Crafting Input for Buffer Overflow to Print Flag and Using angr for Symbolic Execution

Question

I'm working on a buffer overflow exercise and need help with two aspects:

1. Crafting the correct input to overwrite a function pointer and call printflag instead of wrong.
2. Using angr to automate the process of finding the input.

Here's the program:

#include <stdio.h>
void wrong() {
    printf(" Wrong \n");
  }
void correct() {
  printf(" You win !\n");
}
int main() {
  char buffer[64];
  long( * p)() = wrong;
  gets(buffer);
  p();
  return 0;
}

Details:

• No stack protections.
• Little-endian CPU.
• wrong address: 0xff115a34.
• correct address: 0xff110333a.
• Frame length: 8 bytes.
• buffer address: 0xffff123a.

Question 1: Input Crafting

I want to create an input that overwrites the function pointer w to point to printflag. What should the exact input be?

Question 2: Using angr

I'm also trying to use angr to find this input automatically. Here's what I know about angr:

• Functions and attributes: angr.Project, x.factory.entry_state, x.factory.simulation_manager, x.explore, x.posix.dumps, x.loader.min_addr, x.loader.shared_objects, .loader.main_object.execstack, x.loader.aslr, claripy.BVS.

Could you help me with the angr script or guide me on how to set up the symbolic execution to find the input that forces the program to call printflag?
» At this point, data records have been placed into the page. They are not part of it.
Definition CatalogRecord_Clone r : CatalogRecord S :=
  mkCatalogRecord (schema_ r) (dirty_schema_ r) (schema_ts_ r) (schema_image_ r) (dirty_schema_image_ r).
(** [operator=(const CatalogRecord &)]. *)
Definition CatalogRecord_Copy r rhs : CatalogRecord S :=
  mkCatalogRecord (schema_ rhs) (dirty_schema_ rhs) (schema_ts_ rhs) (schema_image_ r) (dirty_schema_image_ r).
Definition CatalogRecord_Set r (schema dirty_schema : option S) (schema_ts : Z) : CatalogRecord S :=
  mkCatalogRecord schema dirty_schema schema_ts (schema_image_ r) (dirty_schema_image_ r).
Definition ClearDirtySchema r : CatalogRecord S :=
  mkCatalogRecord (schema_ r) None (schema_ts_ r) (schema_image_ r) (dirty_schema_image_ r).
Definition CatalogRecord_Reset : CatalogRecord S := mkCatalogRecord None None 0 [] [].

(** ** The catalog of a node *)

Record CatalogEntry := mkCatalogEntry {
  ce_schema_ : option S;
  ce_dirty_schema_ : option S;
  schema_version_ : Z;
  dirty_schema_version_ : Z;
}.
Implicit Types (e : CatalogEntry).

Definition CatalogEntry_new : CatalogEntry := mkCatalogEntry None None 0 0.

Definition InitSchema e (schema : option S) (version_ts : Z) : CatalogEntry :=
  let e1 := if decide (schema_version_ e < version_ts)%Z
            then mkCatalogEntry schema (ce_dirty_schema_ e) version_ts (dirty_schema_version_ e) else e in
  if decide (dirty_schema_version_ e1 ≤ version_ts)%Z
  then mkCatalogEntry (ce_schema_ e1) None (schema_version_ e1) 0 else e1.

Definition SetDirtySchema e (dirty_schema : option S) (dirty_version_ts : Z) : CatalogEntry :=
  if bool_decide (dirty_schema_version_ e ≤ dirty_version_ts)%Z && bool_decide (schema_version_ e < dirty_version_ts)%Z
  then mkCatalogEntry (ce_schema_ e) dirty_schema (schema_version_ e) dirty_version_ts else e.

(** A schema that is moved leaves a null pointer. *)
Definition CommitDirtySchema e : CatalogEntry :=
  if decide (schema_version_ e < dirty_schema_version_ e)%Z
  then mkCatalogEntry (ce_dirty_schema_ e) None (dirty_schema_version_ e) 0
  else mkCatalogEntry (ce_schema_ e) None (schema_version_ e) 0.

Definition RejectDirtySchema e : CatalogEntry := mkCatalogEntry (ce_schema_ e) None (schema_version_ e) 0.
End catalog.
Arguments CatalogEntry : clear implicits.

(** ** Buckets *)

Record BucketInfo := mkBucketInfo {
  bucket_owner_ : Z;
  version_ : Z;
  dirty_bucket_owner_ : Z;
  dirty_version_ : Z;
  accepts_upload_batch_ : bool;
}.

Definition BucketInfo_new (bucket_owner version : Z) : BucketInfo := mkBucketInfo bucket_owner version UINT32_MAX 0 false.
Definition BucketInfo_Reset (b : BucketInfo) : BucketInfo := mkBucketInfo UINT32_MAX 0 UINT32_MAX 0 (accepts_upload_batch_ b).
Definition ClearDirty (b : BucketInfo) : BucketInfo := mkBucketInfo (bucket_owner_ b) (version_ b) UINT32_MAX 0 (accepts_upload_batch_ b).
Definition BucketInfo_Set (b : BucketInfo) (owner_ng version : Z) : option BucketInfo :=
  if decide (version_ b < version)%Z then
    guard (dirty_version_ b = 0)%Z;;
    Some (mkBucketInfo owner_ng version (dirty_bucket_owner_ b) (dirty_version_ b) (accepts_upload_batch_ b))
  else Some b.
Definition SetDirty (b : BucketInfo) (dirty_bucket_owner dirty_version : Z) : BucketInfo :=
  if bool_decide (version_ b < dirty_version)%Z && bool_decide (dirty_version_ b < dirty_version)%Z
  then mkBucketInfo (bucket_owner_ b) (version_ b) dirty_bucket_owner dirty_version (accepts_upload_batch_ b) else b.
Definition CommitDirty (b : BucketInfo) : BucketInfo :=
  let '(owner, version) := if decide (version_ b < dirty_version_ b)%Z then (dirty_bucket_owner_ b, dirty_version_ b) else (bucket_owner_ b, version_ b) in
  mkBucketInfo owner version UINT32_MAX 0 false.
Definition BucketInfo_Clone (b : BucketInfo) : BucketInfo :=
  SetDirty (BucketInfo_new (bucket_owner_ b) (version_ b)) (dirty_bucket_owner_ b) (dirty_version_ b).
For Question 1 (Input Crafting):

• I tried to manually calculate the offset to overwrite the function pointer w in the stack. However, I'm not sure about the exact input format to ensure the program jumps to printflag correctly.

For Question 2 (Using angr):

• I attempted to use angr by creating a project and setting up an entry state. I also used simulation_manager and explore to find the desired path. However, I'm stuck on how to properly define the symbolic input and constraints to guide angr towards overwriting the function pointer to call printflag.
• I expected to find an automatic way to generate the input that would lead to printing the flag, but I'm struggling with the correct setup and the script details.